En France, le deuxième rapport de suivi des engagements climatiques des institutions financières publié le par l'Autorité des Marchés Financiers (AMF) et l'Autorité de contrôle prudentiel et de résolution (ACPR) appelle à « clarifier et à renforcer le niveau d'exigence vis-à-vis des énergies fossiles » des acteurs financiers. Il souligne que depuis 2015, et malgré les engagements formulés par ces derniers, ils ont augmenté leurs financements aux hydrocarbures de 146 milliards d'euros en 2015 à 174 milliards à 2020[88].
En septembre 2022, plusieurs grandes banques américaines dont JP Morgan, Morgan Stanley et Bank of America menacent de quitter la Glasgow Financial Alliance for Net Zero (GFANZ), coalition de 500 institutions financières représentant plus de 130 milliards de dollars d'actifs, qui a pour objectif d'accélérer la lutte contre le changement climatique pour atteindre les objectifs de l'accord de Paris. « Race to Zero », la campagne de l'ONU qui définit les exigences de la GFANZ, a en effet introduit à l'été 2022 des objectifs plus ambitieux d'élimination progressive du charbon, du pétrole et du gaz. Les banques américaines craignent de faire l'objet de poursuites judiciaires de la part de certains États américains comme le Texas, qui exigent que les établissements financiers continuent de financer les combustibles fossiles[89].
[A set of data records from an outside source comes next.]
(** The table of a file that repeats one byte has one entry. *)
Lemma buildFrequencyTable_single B b :
  B ≠ [] → (∀ x, x ∈ B → x = b) →
  ∃ f, buildFrequencyTable B = {[b := f]}.
Proof.
  intros HB Hall.
  assert (is_Some (buildFrequencyTable B !! b)) as [f Hf].
  { apply buildFrequencyTable_dom. destruct B as [|x B]; [done|].
    rewrite <- (Hall x) by (by left). by left. }
  exists f. apply map_eq. intros k.
  destruct (decide (k = b)) as [->|Hne].
  - by rewrite lookup_singleton_eq.
  - rewrite lookup_singleton_ne by done.
    destruct (buildFrequencyTable B !! k) as [g|] eqn:E; [|done].
    exfalso. apply Hne, Hall, buildFrequencyTable_dom. by eexists.
Qed.

Lemma encode_empty_codes codeMap B :
  (∀ x, x ∈ B → code_of codeMap x = EmptyString) →
  encodeDataWithCount B codeMap = ([], 0).
Proof.
  intros Hall. unfold encodeDataWithCount.
  assert (∀ e, foldl (encode_byte codeMap) e B = e) as ->; [|done].
  induction B as [|x B IH]; intros e; [done|].
  cbn [foldl]. unfold encode_byte at 2. fold (code_of codeMap x).
  rewrite (Hall x) by (by left). cbn [list_ascii_of_string foldl].
  apply IH. intros y Hy. apply Hall. by right.
Qed.

(** For a file that repeats one byte, the tree is a single leaf, the code
    of the byte is the empty string, no bit is written, and decompressing
    the blob returns no byte at all. *)
Lemma single_symbol_lost fs rngT rngH rngD path B b :
  range_ok rngT → range_ok rngH → range_ok rngD →
  fs path = Some B → B ≠ [] → (∀ x, x ∈ B → x = b) →
  ∃ f blob,
    buildHuffmanTree rngT (buildFrequencyTable B) = Ret (mkNode b f b Nil Nil) ∧
    generateCodes (mkNode b f b Nil Nil) EmptyString ∅ !! b = Some EmptyString ∧
    HuffmanCompress fs rngT rngH path = Ret blob ∧
    HuffmanDecompress rngD blob = Ret [].
Proof.
  intros HrT HrH HrD Hfs HB Hall.
  destruct (buildFrequencyTable_single B b HB Hall) as [f Hf].
  destruct (HuffmanCompress_Ret fs rngT rngH path B HrT Hfs HB)
    as (root & Hroot & _ & _ & Hc).
  rewrite Hf in Hroot, Hc. rewrite buildHuffmanTree_singleton in Hroot by done.
  injection Hroot as <-.
  exists f. eexists. split; [by rewrite Hf; apply buildHuffmanTree_singleton|].
  split; [apply lookup_insert_eq|]. split; [exact Hc|].
  cbv zeta. rewrite encode_empty_codes.
  2:{ intros x Hx. rewrite (Hall x Hx). unfold code_of. cbn [generateCodes].
      by rewrite lookup_insert_eq. }
  cbn [fst snd]. change (wrap_u64 0) with 0.
  rewrite HuffmanDecompress_framed by (done || lia).
  rewrite map_fmap_singleton, buildHuffmanTree_singleton by done.
  reflexivity.
Qed.

(** A blob whose table has one entry and whose bit count is not zero:
    the walk starts at the leaf, steps to a nil child and dereferences it
    (or, with no packed byte at all, indexes the empty [bitData]). *)
Lemma single_entry_decode_panics rng blob b f r tb d :
  range_ok rng →
  read_header blob = Ret ({[b := f]}, r) → binary_Read 8 r = Some (tb, d) →
  0 < tb →
  HuffmanDecompress rng blob =
    Panic (match d with [] => IndexOutOfRange | _ => NilDereference end).
Proof.
  intros Hr Hh Hb Htb.
  destruct (header_frame _ _ _ _ _ Hh Hb) as (_ & h & -> & Hdec).
  rewrite Hdec, buildHuffmanTree_singleton by done.
  cbn [mbind result_bind is_nil]. destruct d as [|v d]; cbn [decode_loop].
  - destruct (Z.ltb_spec 0 tb); [done|lia].
  - destruct (Z.ltb_spec 0 tb); [|lia].
    unfold decode_byte. cbn [decode_bits].
    destruct (Z.ltb_spec 0 tb); [|lia].
    by destruct (Z.land (Z.shiftr (byte_to_Z v) (7 - 0)) 1 =? 0).
Qed.

(** ** A bit count larger than the packed section *)

(** When the bit count of a blob exceeds the bits of its packed section
    the decoder panics: it indexes [bitData] past its end (or, before
    that, dereferences a nil child). *)
Lemma decode_past_end_panics rng blob (freq : gmap byte Z) r tb d :
  range_ok rng →
  read_header blob = Ret (freq, r) → binary_Read 8 r = Some (tb, d) →
  freq ≠ ∅ → 8 * Z.of_nat (length d) < tb →
  is_panic (HuffmanDecompress rng blob) = true.
Proof.
  intros Hr Hh Hb Hne Hlen.
  destruct (header_frame _ _ _ _ _ Hh Hb) as (Htb & h & -> & Hdec).
  destruct (buildHuffmanTree_spec rng rng freq Hr Hr Hne) as (root & Hroot & _ & Hwf & _).
  rewrite Hdec, Hroot. cbn [mbind result_bind].
  rewrite (wf_tree_not_nil root Hwf).
  rewrite decode_loop_walk by lia. cbv zeta.
  rewrite decide_False by lia.
  by destruct (walk_outcome root root (unpack d) []) as [[[n o] ->]| ->].
Qed.

(** The same blob with an empty table: the error "invalid tree". *)
Lemma empty_table_invalid_tree rng blob r tb d :
  read_header blob = Ret (∅, r) → binary_Read 8 r = Some (tb, d) →
  HuffmanDecompress rng blob = Err InvalidTree.
Proof.
  intros Hh Hb.
  destruct (header_frame _ _ _ _ _ Hh Hb) as (_ & h & -> & Hdec).
  by rewrite Hdec, buildHuffmanTree_empty.
Qed.

(** ** Header fidelity *)

(** The table read back from the header of a blob is the table used to
    produce it with every count reduced modulo 2^32. *)
Lemma header_read_back fs rngT rngH path B :
  range_ok rngT → range_ok rngH → fs path = Some B → B ≠ [] →
  ∃ blob r, HuffmanCompress fs rngT rngH path = Ret blob ∧
            read_header blob = Ret (wrap_u32 <$> buildFrequencyTable B, r).
Proof.
  intros HrT HrH Hfs HB.
  destruct (HuffmanCompress_Ret fs rngT rngH path B HrT Hfs HB)
    as (root & _ & _ & _ & Hc).
  cbv zeta in Hc. eexists _, _. split; [exact Hc|].
  by apply read_header_writeHeader.
Qed.

(** C5 (amended). For every non-empty B in which every byte value occurs
    fewer than 2^32 times, parsing the header of the blob compress
    produces recovers a frequency table equal to the one compress used. *)
Theorem header_fidelity fs rngT rngH path B :
  range_ok rngT → range_ok rngH → fs path = Some B → B ≠ [] →
  (∀ b, Z.of_nat (occurrences B b) < 2 ^ 32) →
  ∃ blob r, HuffmanCompress fs rngT rngH path = Ret blob ∧
            read_header blob = Ret (buildFrequencyTable B, r).
Proof.
  intros HrT HrH Hfs HB Hocc.
  destruct (header_read_back fs rngT rngH path B HrT HrH Hfs HB)
    as (blob & r & Hc & Hh).
  exists blob, r. split; [done|].
  by rewrite fmap_wrap_u32_id in Hh by (by apply buildFrequencyTable_u32).
Qed.

Example compress_sample :
  HuffmanCompress (one_file sample) range_fwd range_fwd "in" = Ret sample_blob.
Proof. vm_compute. reflexivity. Qed.

Example decompress_sample : HuffmanDecompress range_bwd sample_blob = Ret sample.
Proof. vm_compute. reflexivity. Qed.

(** ** The cases of [TestHuffmanCompressDecompress] *)

Example test_empty_file :
  HuffmanCompress (one_file []) range_fwd range_fwd "Empty file" = Err EmptyFile.
Proof. reflexivity. Qed.

Example test_simple_ascii :
  round_trip range_fwd range_bwd range_fwd sample = Ret sample.
Proof. vm_compute. reflexivity. Qed.

Example test_binary_data :
  round_trip range_bwd range_fwd range_fwd [x00; xff; xab; xab; xab; x01; x02; x03]
  = Ret [x00; xff; xab; xab; xab; x01; x02; x03].
Proof. vm_compute. reflexivity. Qed.

Example test_long_repetitive :
  round_trip range_fwd range_fwd range_bwd
    (list_byte_of_string "hello world! hello world! hello world! hello world!")
  = Ret (list_byte_of_string "hello world! hello world! hello world! hello world!").
Proof. vm_compute. reflexivity. Qed.

(** ** Files with 2^32 occurrences of a byte *)

Lemma walk_out_prefix root bits : ∀ node out node' out',
  walk root node bits out = Ret (node', out') → ∃ suffix, out' = out ++ suffix.
Proof.
  induction bits as [|b bits IH]; intros node out node' out' Hw.
  - injection Hw as <- <-. exists []. by rewrite app_nil_r.
  - cbn [walk] in Hw.
    destruct (step root node b out) as [[n1 o1]| | |] eqn:Hs; try done.
    cbn [mbind result_bind] in Hw. destruct (IH _ _ _ _ Hw) as [suffix ->].
    unfold step in Hs.
    destruct (if b then Right node else Left node) as [n2| | |]; try done.
    cbn [mbind result_bind] in Hs.
    destruct (Left n2) as [l2| | |]; try done. cbn [mbind result_bind] in Hs.
    destruct (Right n2) as [r2| | |]; try done. cbn [mbind result_bind] in Hs.
    destruct (is_nil l2 && is_nil r2).
    + destruct (Char n2) as [c| | |]; try done. cbn [mbind result_bind] in Hs.
      injection Hs as <- <-. exists ([c] ++ suffix). by rewrite app_assoc.
    + injection Hs as <- <-. by exists suffix.
Qed.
Fin octobre 2022, le rapport d'activité de la Glasgow Financial Alliance for Net Zero souligne dans un long préambule juridique le côté volontaire des engagements de ses membres. Elle n'oblige plus ces derniers à adhérer à la campagne « Race to Zero » de l'ONU, dont les exigences d'arrêt des financements de nouveaux projets liés au charbon étaient inacceptables pour les banques américaines, qui craignaient de faire l'objet de poursuites judiciaires dans leur pays en vertu des lois antitrust[90].
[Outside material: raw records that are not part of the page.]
(** X11.  The loading indicator does not count requests: when two or more
    are awaited and one of them settles, however it ends, the indicator is
    hidden while a request is still awaited. *)
Theorem loading_indicator_not_counted (w : World) :
  2 <= awaiting w ->
  (forall o : Outcome ApiResponse,
     0 < awaiting_callApi w ->
     let w' := exec (callApi_continue o) w in
     hidden loadingIndicator (dom w') = true /\ 1 <= awaiting w') /\
  (forall o : Outcome RevealResponse,
     0 < awaiting_fetchAnswer w ->
     let w' := exec (fetchAnswer_continue o) w in
     hidden loadingIndicator (dom w') = true /\ 1 <= awaiting w').
Proof.
  intros H2. split; intros o Hpos w'; unfold w', exec, awaiting in *.
  - destruct o as [e | data];
      [rewrite callApi_continue_rejected | rewrite callApi_continue_resolved];
      cbn [snd dom awaiting_callApi awaiting_fetchAnswer];
      (split; [apply hidden_set_same | lia]).
  - destruct o as [e | data];
      [rewrite fetchAnswer_continue_rejected
      | rewrite fetchAnswer_continue_resolved];
      cbn [snd dom awaiting_callApi awaiting_fetchAnswer];
      (split; [apply hidden_set_same | lia]).
Qed.

Lemma loading_indicator_not_counted_witness :
  let w := exec fetchAnswer_request (after awaiting_session) in
  2 <= awaiting w /\
  (forall o : Outcome ApiResponse,
     0 < awaiting_callApi w ->
     let w' := exec (callApi_continue o) w in
     hidden loadingIndicator (dom w') = true /\ 1 <= awaiting w') /\
  (forall o : Outcome RevealResponse,
     0 < awaiting_fetchAnswer w ->
     let w' := exec (fetchAnswer_continue o) w in
     hidden loadingIndicator (dom w') = true /\ 1 <= awaiting w').
Proof.
  assert (H2 : 2 <= awaiting (exec fetchAnswer_request (after awaiting_session))).
  { vm_compute. apply le_n. }
  split; [exact H2 |].
  exact (loading_indicator_not_counted
           (exec fetchAnswer_request (after awaiting_session)) H2).
Defined.

(** ** How the handlers compose *)

(** X12.  A retry sends again what the grading before it sent, with only
    the flag raised: whatever the request of the Grade ends with, the
    request of the Retry that follows carries the same career, the same
    history and the same total, and [is_retry = true]. *)
Theorem retry_resends_graded_body (w : World) (b : bool)
    (o : Outcome ApiResponse) :
  let w1 := exec (handleAnswer b) w in
  let w3 := exec retryListener (exec (callApi_continue o) w1) in
  requests w3 =
    (requests w
       ++ [PostCareerAssessment (assessmentState w1);
           PostCareerAssessment (set_is_retry true (assessmentState w1))])%list.
Proof.
  intros w1 w3. unfold w3, w1, exec.
  rewrite handleAnswer_run. cbn [snd].
  rewrite retryListener_run. cbn [snd requests assessmentState].
  destruct o as [e | data];
    [rewrite callApi_continue_rejected | rewrite callApi_continue_resolved];
    cbn [snd requests assessmentState]; rewrite <- app_assoc; reflexivity.
Qed.

(** X13.  Nothing holds a second click back while a request is awaited:
    where Grade can be clicked, two grading clicks in a row both run, record
    the same displayed question twice and leave two more requests awaited. *)
Theorem double_grade (w : World) (b1 b2 : bool) :
  enabled (grade b1) w = true ->
  exists w2 : World,
    run [grade b1; grade b2] w = Some w2 /\
    previous_answers (assessmentState w2) =
      (previous_answers (assessmentState w)
         ++ [mkUserAnswer (displayed w) b1;
             mkUserAnswer (displayed w) b2])%list /\
    length (requests w2) = 2 + length (requests w) /\
    awaiting_callApi w2 = 2 + awaiting_callApi w.
Proof.
  intros Hen.
  assert (Hq : hidden questionScreen (dom w) = false).
  { destruct b1; simpl in Hen; apply negb_true_iff in Hen; exact Hen. }
  exists (exec (handleAnswer b2) (exec (handleAnswer b1) w)).
  unfold exec, displayed.
  rewrite (handleAnswer_run b1 w). cbn [snd].
  rewrite handleAnswer_run. cbn [snd].
  destruct w as [st d al ce rq n1 n2]. destruct d. cbn in Hq. subst.
  destruct b1, b2; cbn; rewrite ?or_else_empty, ?length_app; cbn;
    repeat split; try reflexivity; try lia;
    rewrite <- app_assoc; reflexivity.
Qed.

Lemma double_grade_witness :
  enabled (grade true) (after begin_session) = true /\
  exists w2 : World,
    run [grade true; grade false] (after begin_session) = Some w2 /\
    previous_answers (assessmentState w2) =
      (previous_answers (assessmentState (after begin_session))
         ++ [mkUserAnswer (displayed (after begin_session)) true;
             mkUserAnswer (displayed (after begin_session)) false])%list /\
    length (requests w2) = 2 + length (requests (after begin_session)) /\
    awaiting_callApi w2 = 2 + awaiting_callApi (after begin_session).
Proof.
  split; [vm_compute; reflexivity |].
  apply (double_grade (after begin_session) true false).
  vm_compute. reflexivity.
Defined.

(** X14.  Revealing the answer changes nothing of what is graded: Reveal
    sends the displayed question, and once its request has settled, however
    it ends, the answer panel is shown, the displayed question is the same
    and a Grade records and sends the session it would have without the
    Reveal. *)
Theorem reveal_keeps_record (w : World) (o : Outcome RevealResponse) (b : bool) :
  let w1 := exec (fetchAnswer_continue o) (exec fetchAnswer_request w) in
  requests (exec fetchAnswer_request w) =
    (requests w ++ [PostRevealAnswer (displayed w)])%list /\
  hidden answerBox (dom w1) = false /\
  displayed w1 = displayed w /\
  assessmentState (exec (handleAnswer b) w1) =
    assessmentState (exec (handleAnswer b) w).
Proof.
  intros w1. unfold w1, exec.
  rewrite fetchAnswer_request_run. cbn [snd requests].
  split; [reflexivity |].
  destruct o as [e | data];
    [rewrite fetchAnswer_continue_rejected
    | rewrite fetchAnswer_continue_resolved];
    cbn [snd]; rewrite !handleAnswer_run; unfold displayed;
    destruct w as [st d al ce rq n1 n2]; destruct d;
    repeat split; reflexivity.
Qed.

(** X15.  The remediation branch puts the review prompt in the place of the
    question, and [handleAnswer] records what is displayed: run after a
    remediation response, it records the review prompt as the question, not
    the question that was asked nor the [next_question] of the response. *)
Theorem grade_during_remediation
    (msg nq ans : option string) (r : Resource) (rs : list Resource)
    (b : bool) (w : World) :
  let data := mkApiResponse msg nq (Some (r :: rs)) false ans in
  previous_answers
    (assessmentState (exec (handleAnswer b) (exec (updateUI data) w))) =
  (previous_answers (assessmentState w) ++ [mkUserAnswer review_prompt b])%list.
Proof.
  intros data. unfold exec. rewrite handleAnswer_run, updateUI_run.
  unfold displayed. cbn [snd dom with_dom assessmentState previous_answers].
  rewrite updateUI_dom_run. destruct (dom w). reflexivity.
Qed.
En 2022, après l’ouverture d'une enquête pour fraude et une perquisition, Asoka Wöhrmann, responsable de la filiale de gestion d’actifs DWS de Deutsche Bank, démissionne pour avoir promu comme durables des fonds qui ne respectaient pas les critères de durabilité (ESG) promis[91].
La même année, la Securities and Exchange Commission met en consultation des règles pour limiter le greenwashing. Le style de gestion d'au moins 80 % des actifs d'un fonds devra correspondre à son intitulé et les fonds environnementaux devront publier les émissions de gaz à effet de serre des entreprises en portefeuille[92].
En 2023, Tariq Fancy, ancien cadre de BlackRock, dénonce un greenwashing généralisé de la finance verte et des agences de notation spécialisées[93].
Les typologies et réglementations liées à la finance verte font l'objet d'intense lobbying auprès des décideurs publics. L'ONG InfluenceMap retrace ainsi les « batailles d'influence [...] fréquentes à Bruxelles [...] autour de la finance verte », qui sont principalement le fait des acteurs institutionnels du secteur, tels que les banques et compagnies d'assurance. Quelques grands acteurs « défendent activement des politiques progressistes », dont les français BNP Paribas et Natixis, ainsi que l'assureur britannique Aviva. À l'inverse, d'autres géants du secteur se sont montrés plus critiques, dont le leader mondial de la gestion, BlackRock, UBS et Invesco[94].